WORKING DATA
########
(* ===== verification/Views.v ===== *)
(** * What a node shows of itself (src/node/http_handlers.go)

    The views of blocks, transactions and nodes that the HTTP server hands out, and the
    calls of the gateway contract that an operator asks for. The views are computed from the
    store, the list of nodes and the peers; the size of an encoded block is
    [XXX_Size], which is generated code, and the calls of the contract are the
    arguments that the library is given. *)
From S2P Require Import Prelude.
From S2P Require Import GoLib.
From S2P Require Import Crypto.
From S2P Require Import Messages.
From S2P Require Import Feed.
From S2P Require Import ProtoOps.
From S2P Require Import Cluster.
From S2P Require Import Peers.
From S2P Require Import Store.
From S2P Require Import DbOps.
From S2P Require Import TxPool.
From S2P Require Import ChainTx.
From S2P Require Import SignTx.
From S2P Require Import Distribution.
From S2P Require Import Signing.

Definition firstBlockHeight : Z := 0.
Definition defaultCreateUsed : Z := 10.

(** ** Transactions and blocks *)
Record TxView : Type := {
  tv_FromTxHash : string; tv_ToTxHash : string; tv_DGWTxHash : string; tv_From : string; tv_To : string;
  tv_Time : Z; tv_Block : string; tv_BlockHeight : Z; tv_Amount : Z; tv_ToAddrs : list string;
  tv_FromFee : Z; tv_DGWFee : Z; tv_ToFee : Z; tv_TokenCode : Z; tv_AppCode : Z; tv_FinalAmount : Z
}.
Record BlockView : Type := {
  bv_Height : Z; bv_ID : string; bv_PreID : string; bv_TxCnt : Z; bv_Txs : list TxView; bv_Time : Z;
  bv_Size : Z; bv_CreatedUsed : Z; bv_Miner : string
}.
Definition getHexString (digest : option Digest256) : string :=
  match digest with Some i => if bool_decide (Data i = "") then "" else hex_encode (Data i) | None => "" end.
Definition createTxView (blockID : string) (height : Z) (tx : option Transaction) : option TxView :=
  tx ← tx;
  watchedTx ← tx_WatchedTx tx;
  let '(tokenCode, appCode) :=
    if bool_decide (wt_From watchedTx = "eth") || bool_decide (wt_From watchedTx = "xin")
    then (wt_TokenTo watchedTx, wt_TokenFrom watchedTx) else (wt_TokenFrom watchedTx, wt_TokenTo watchedTx) in
  Some {| tv_FromTxHash := wt_Txid watchedTx; tv_DGWTxHash := getHexString (tx_Id tx); tv_ToTxHash := tx_NewlyTxId tx;
          tv_From := wt_From watchedTx; tv_To := wt_To watchedTx; tv_Block := blockID; tv_BlockHeight := height;
          tv_Amount := wt_Amount watchedTx; tv_FromFee := wt_Fee watchedTx;
          tv_ToAddrs := ai_Address <$> wt_RechargeList watchedTx; tv_Time := tx_Time tx; tv_TokenCode := tokenCode;
          tv_AppCode := appCode; tv_FinalAmount := tx_Amount tx; tv_DGWFee := wt_Amount watchedTx -i64 tx_Amount tx;
          tv_ToFee := 0 |}.

Section Views.
Context `{KV} `{Wire} {Conn : Type}.
Variable XXX_Size : BlockPack → Z.
Variable peers : gmap Z (PeerNode Conn).
Implicit Types (d : db) (l : list BlockPack).
(* ===== verification/Instances.v ===== *)
(** * Concrete parameters

    The classes that stand for code outside the repository, instantiated by
    functions one can run: a key-value store as a sorted finite map, and a
    self-delimiting encoding of every message the store holds. They show that
    the laws of [KV] and [Wire] can hold together, and the witnesses compute
    with them. *)
From S2P Require Import Prelude.
From S2P Require Import GoLib.
From S2P Require Import Crypto.
From S2P Require Import Messages.
From S2P Require Import Feed.
From S2P Require Import ProtoOps.
From S2P Require Import Cluster.
From S2P Require Import Store.
From S2P Require Import DbOps.
From S2P Require Import TxPool.
From S2P Require Import Consensus.
From S2P Require Import ChainTx.
From S2P Require Import SignTx.
From S2P Require Import LeaderTx.
From S2P Require Import Distribution.
From Stdlib Require Import Sorted.
From Stdlib Require Import SpecFloat.

(** ** The store *)
Definition mem_le (e e' : bytes * bytes) : Prop := bytes_ltb e'.1 e.1 = false.
#[export] Instance mem_le_dec e e' : Decision (mem_le e e').
Proof. unfold mem_le. apply _. Defined.
#[export] Instance mem_le_trans : Transitive mem_le.
Proof.
  intros [a ?] [b ?] [c ?]. unfold mem_le. cbn. intros Hab Hbc.
  destruct (bytes_ltb c a) eqn:E; [|done].
  destruct (bytes_lt_total a b) as [H|[->|H]]; [|by rewrite E in Hbc|].
  - pose proof (bytes_lt_trans _ _ _ E H) as H'. unfold bytes_lt in H'. by rewrite H' in Hbc.
  - unfold bytes_lt in H. by rewrite H in Hab.
Qed.
#[export] Instance mem_le_total : Total mem_le.
Proof.
  intros [a ?] [b ?]. unfold mem_le. cbn.
  destruct (bytes_lt_total a b) as [H|[->|H]].
  - left. destruct (bytes_ltb b a) eqn:E; [|done].
    pose proof (bytes_lt_trans _ _ _ H E) as H'. unfold bytes_lt in H'. by rewrite bytes_lt_irrefl in H'.
  - left. apply bytes_lt_irrefl.
  - right. destruct (bytes_ltb a b) eqn:E; [|done].
    pose proof (bytes_lt_trans _ _ _ H E) as H'. unfold bytes_lt in H'. by rewrite bytes_lt_irrefl in H'.
Qed.

Definition mem_entries (d : gmap string string) : list (bytes * bytes) :=
  merge_sort mem_le (map_to_list d).
(** The fields of the accuser that change, and the package variable
    [AccuseInterval], zero until the configuration or the first accusation
    sets it. *)
Record Accuser : Type := MkAccuser {
  AccuseInterval : Z;
  lastAccuseTime : Z;
  lastAccuseTerm : Z;
  termToAccuse : Z;
  hasHeatbeatInCurrentTerm : bool;
  lastHeatbeatTime : Z;
  heartbeatIntervalTolerance : Z
}.
Definition set_interval (i : Z) (ac : Accuser) : Accuser :=
  MkAccuser i (lastAccuseTime ac) (lastAccuseTerm ac) (termToAccuse ac) (hasHeatbeatInCurrentTerm ac)
    (lastHeatbeatTime ac) (heartbeatIntervalTolerance ac).
Definition set_lastAccuse (time term : Z) (ac : Accuser) : Accuser :=
  MkAccuser (AccuseInterval ac) time term (termToAccuse ac) (hasHeatbeatInCurrentTerm ac)
    (lastHeatbeatTime ac) (heartbeatIntervalTolerance ac).
Definition set_termToAccuse (term : Z) (ac : Accuser) : Accuser :=
  MkAccuser (AccuseInterval ac) (lastAccuseTime ac) (lastAccuseTerm ac) term
    (hasHeatbeatInCurrentTerm ac) (lastHeatbeatTime ac) (heartbeatIntervalTolerance ac).
Definition set_heatbeat (time : Z) (ac : Accuser) : Accuser :=
  MkAccuser (AccuseInterval ac) (lastAccuseTime ac) (lastAccuseTerm ac) (termToAccuse ac) true
    time (heartbeatIntervalTolerance ac).
Definition set_tolerance (d : Z) (ac : Accuser) : Accuser :=
  MkAccuser (AccuseInterval ac) (lastAccuseTime ac) (lastAccuseTerm ac) (termToAccuse ac)
    (hasHeatbeatInCurrentTerm ac) (lastHeatbeatTime ac) d.
(* ===== verification/SyncDaemon.v ===== *)
(** * Synchronisation (src/node/sync_daemon.go)

    A node that is behind asks a peer for blocks and stores those that pass
    [checkBlockPack]. The check asks all peers whether they committed the block
    ([GetCommitedCnt]); what they answer, and the address of the federation that
    the coin libraries compute ([getFederationAddress]), are parameters. The
    answer of the peer also carries its block in progress and its last
    accusation, which go to the handlers of [Handlers.v].

    An event that the code emits at once is appended to [w_tasks], like the ones
    that the handlers queue. *)
From S2P Require Import Prelude.
From S2P Require Import GoLib.
From S2P Require Import Crypto.
From S2P Require Import Messages.
From S2P Require Import Feed.
From S2P Require Import ProtoOps.
From S2P Require Import Cluster.
From S2P Require Import Store.
From S2P Require Import DbOps.
From S2P Require Import TxPool.
From S2P Require Import Validation.
From S2P Require Import Consensus.
From S2P Require Import Handlers.

Inductive SyncResult : Type := SyncDone | SyncFailed | SyncRunning.

Section SyncDaemon.
Context `{KV} `{Wire} `{Watchers} `{Signatures}.
Variable o : order.
Variable GetCommitedCnt : option Digest256 → Z.
Variable getFederationAddress : Cluster → MultiSigInfo.

(** The pack comes back with what the checks changed in it. *)
Definition checkBlockPack (blockPack : option BlockPack) (accuseQuorumN : Z) (c : Cluster) (d : db)
    : pan (bool * option BlockPack) :=
  match blockPack with
  | None => mret (false, None)
  | Some bp =>
      b ← bp_Block bp;
      if bool_decide (b = None) then mret (false, Some bp)
      else
        '(r, init) ← checkInitMsg c o (bp_Init bp);
        let bp := set_bp_Init bp (Some init) in
        if negb r then mret (false, Some bp)
        else
          term ← bp_Term bp;
          height ← bp_Height bp;
          blockID ← bp_BlockId bp;
          b ← deref (im_Block init);
          b ← UpdateBlockId b;
          let bp := set_bp_Init bp (Some (set_im_Block init (Some b))) in
          e ← EqualTo blockID (b_Id b);
          if negb e then mret (false, Some bp)
          else
            ok ← checkCommits c o term height blockID (bp_Commits bp);
            if negb ok then mret (false, Some bp)
            else
              preID ← bp_PrevBlockId bp;
              pre ← IsCommitted preID d;
              if negb pre then mret (false, Some bp)
              else
                dup ← IsCommitted blockID d;
                if dup : bool then mret (false, Some bp)
                else
                  preBlock ← GetCommitByID preID d;
                  preBlock ← deref preBlock;
                  preHeight ← bp_Height preBlock;
                  if negb (height =? preHeight +i64 1) then mret (false, Some bp)
                  else mret (negb (GetCommitedCnt (b_Id b) <? accuseQuorumN), Some bp)
  end.

(** The blocks of a response, up to the first that fails the check. *)
Fixpoint sync_commits (accuseQuorumN : Z) (commits : list BlockPack) : go World unit :=
  match commits with
  | [] => mret tt
  | block :: l =>
      c ← gets w_cluster;
      '(r, block) ← ask (checkBlockPack (Some block) accuseQuorumN c);
      if negb r then mret tt
      else
        block ← lift (deref block);
        _ ← run_db (JustCommitIt block);
        _ ← Add (NewCommittedEvent block);
        sync_commits accuseQuorumN l
  end.
Definition processSyncUpResponse (rsp : SyncUpResponse) (accuseQuorumN : Z) : go World unit :=
  _ ← sync_commits accuseQuorumN (sy_Commits rsp);
  _ ← (match sy_Fresh rsp with
       | None => mret tt
       | Some fresh =>
           h ← lift (bp_Height fresh);
           ch ← ask GetCommitHeight;
           when (h >? ch)
             (_ ← (match bp_Init fresh with Some init => handleInitMsg o init | None => mret tt end);
              _ ← for_each (range o 40 (bp_Prepares fresh)).*2 handlePrepareMsg;
              for_each (range o 41 (bp_Commits fresh)).*2 handleCommitMsg)
       end);
  match sy_StrongAccuse rsp with
  | None => mret tt
  | Some sa => handleStrongAccuse o sa
  end.

(** ** Nodes that watch or join *)

(** The change of the node list that a reconfiguration block brings. *)
Definition reconfigure (reConfig : Reconfig) (c : Cluster) : pan Cluster :=
  c ← (if bool_decide (rc_Type reConfig = JOIN) && negb (IsNodeExist c (rc_NodeId reConfig)) then
         mret (AddNodeInfo {| Id := rc_NodeId reConfig; Name := "server" +:+ FormatInt (rc_NodeId reConfig);
                              Url := rc_Host reConfig; PublicKey := hex_decode_prefix (rc_Pubkey reConfig);
                              IsNormal := true |} c)
       else DeleteNode (rc_NodeId reConfig) c);
  mret (SetCurrMultiSig (getFederationAddress c) c).
Definition set_w_cluster (c : Cluster) (w : World) : World :=
  MkWorld (w_pool w) (w_prepareCache w) (w_commitCache w) c (w_tasks w) (w_waiting w).

(** The transaction index of a block, written by the synchronisation itself. *)
Fixpoint index_txs (idx : Z) (txs : list Transaction) (height : Z) : go World unit :=
  match txs with
  | [] => mret tt
  | tx :: l =>
      wt ← lift (deref (tx_WatchedTx tx));
      _ ← tell (SetTxLookupEntry (tx_Id tx) {| tle_Height := height; tle_Index := wrap32 idx |});
      _ ← tell (SetTxIdMap (wt_Txid wt) (tx_Id tx));
      _ ← tell (SetTxIdMap (tx_NewlyTxId tx) (tx_Id tx));
      index_txs (idx + 1) l height
  end.
Fixpoint simple_sync_commits (accuseQuorumN : Z) (commits : list BlockPack) : go World unit :=
  match commits with
  | [] => mret tt
  | block :: l =>
      c ← gets w_cluster;
      '(r, block) ← ask (checkBlockPack (Some block) accuseQuorumN c);
      if negb r then mret tt
      else
        block ← lift (deref block);
        reconfig ← lift (IsReconfigBlock block);
        height ← lift (bp_Height block);
        b ← lift (bp_Block block);
        b ← lift (deref b);
        _ ← when (reconfig && (initNodeHeight c <? height))
              (reConfig ← lift (deref (b_Reconfig b));
               updates (λ w, c ← reconfigure reConfig (w_cluster w); mret (set_w_cluster c w)));
        _ ← run_db (JustCommitIt block);
        term ← lift (bp_Term block);
        _ ← tell (SetNodeTerm term);
        _ ← index_txs 0 (b_Txs b) height;
        simple_sync_commits accuseQuorumN l
  end.
Definition processSimpleSyncUpResponse (rsp : SyncUpResponse) (accuseQuorumN : Z) : go World unit :=
  simple_sync_commits accuseQuorumN (sy_Commits rsp).

(** ** The loop

    [rsps] is what the peer answers to each request, [None] an error of the call;
    [SyncRunning] when the answers end before the loop does. *)
Fixpoint doSyncUp (startMode : Mode) (rsps : list (option SyncUpResponse)) : go World SyncResult :=
  match rsps with
  | [] => mret SyncRunning
  | None :: _ => mret SyncFailed
  | Some rsp :: l =>
      c ← gets w_cluster;
      _ ← (if bool_decide (startMode = ModeWatch)
           then processSimpleSyncUpResponse rsp (AccuseQuorumN c)
           else processSyncUpResponse rsp (AccuseQuorumN c));
      if negb (sy_More rsp) then mret SyncDone else doSyncUp startMode l
  end.
(** In join mode the quorum is that of the cluster snapshot. *)
Fixpoint doJoinSyncUp (rsps : list (option SyncUpResponse)) : go World SyncResult :=
  match rsps with
  | [] => mret SyncRunning
  | None :: _ => mret SyncFailed
  | Some rsp :: l =>
      c ← gets w_cluster;
      s ← lift (deref (ClusterSnapshot c));
      _ ← processSimpleSyncUpResponse rsp (sn_AccuseQuorumN s);
      if negb (sy_More rsp) then mret SyncDone else doJoinSyncUp l
  end.

(** One synchronisation at a time: [canRun] is a compare-and-swap of the flag. *)
Definition canRun (runSate : Z) : bool * Z := if runSate =? 0 then (true, 1) else (false, runSate).
Definition finish (runSate : Z) : Z := 0.
End SyncDaemon.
########
WHAT IS REQUIRED
Using the entries above, give back exactly the line containing "that the handlers queue. *)", the line containing "Variable o : order.", and every line between them, and nothing else.

SOLUTION BELOW
    that the handlers queue. *)
From S2P Require Import Prelude.
From S2P Require Import GoLib.
From S2P Require Import Crypto.
From S2P Require Import Messages.
From S2P Require Import Feed.
From S2P Require Import ProtoOps.
From S2P Require Import Cluster.
From S2P Require Import Store.
From S2P Require Import DbOps.
From S2P Require Import TxPool.
From S2P Require Import Validation.
From S2P Require Import Consensus.
From S2P Require Import Handlers.

Inductive SyncResult : Type := SyncDone | SyncFailed | SyncRunning.

Section SyncDaemon.
Context `{KV} `{Wire} `{Watchers} `{Signatures}.
Variable o : order.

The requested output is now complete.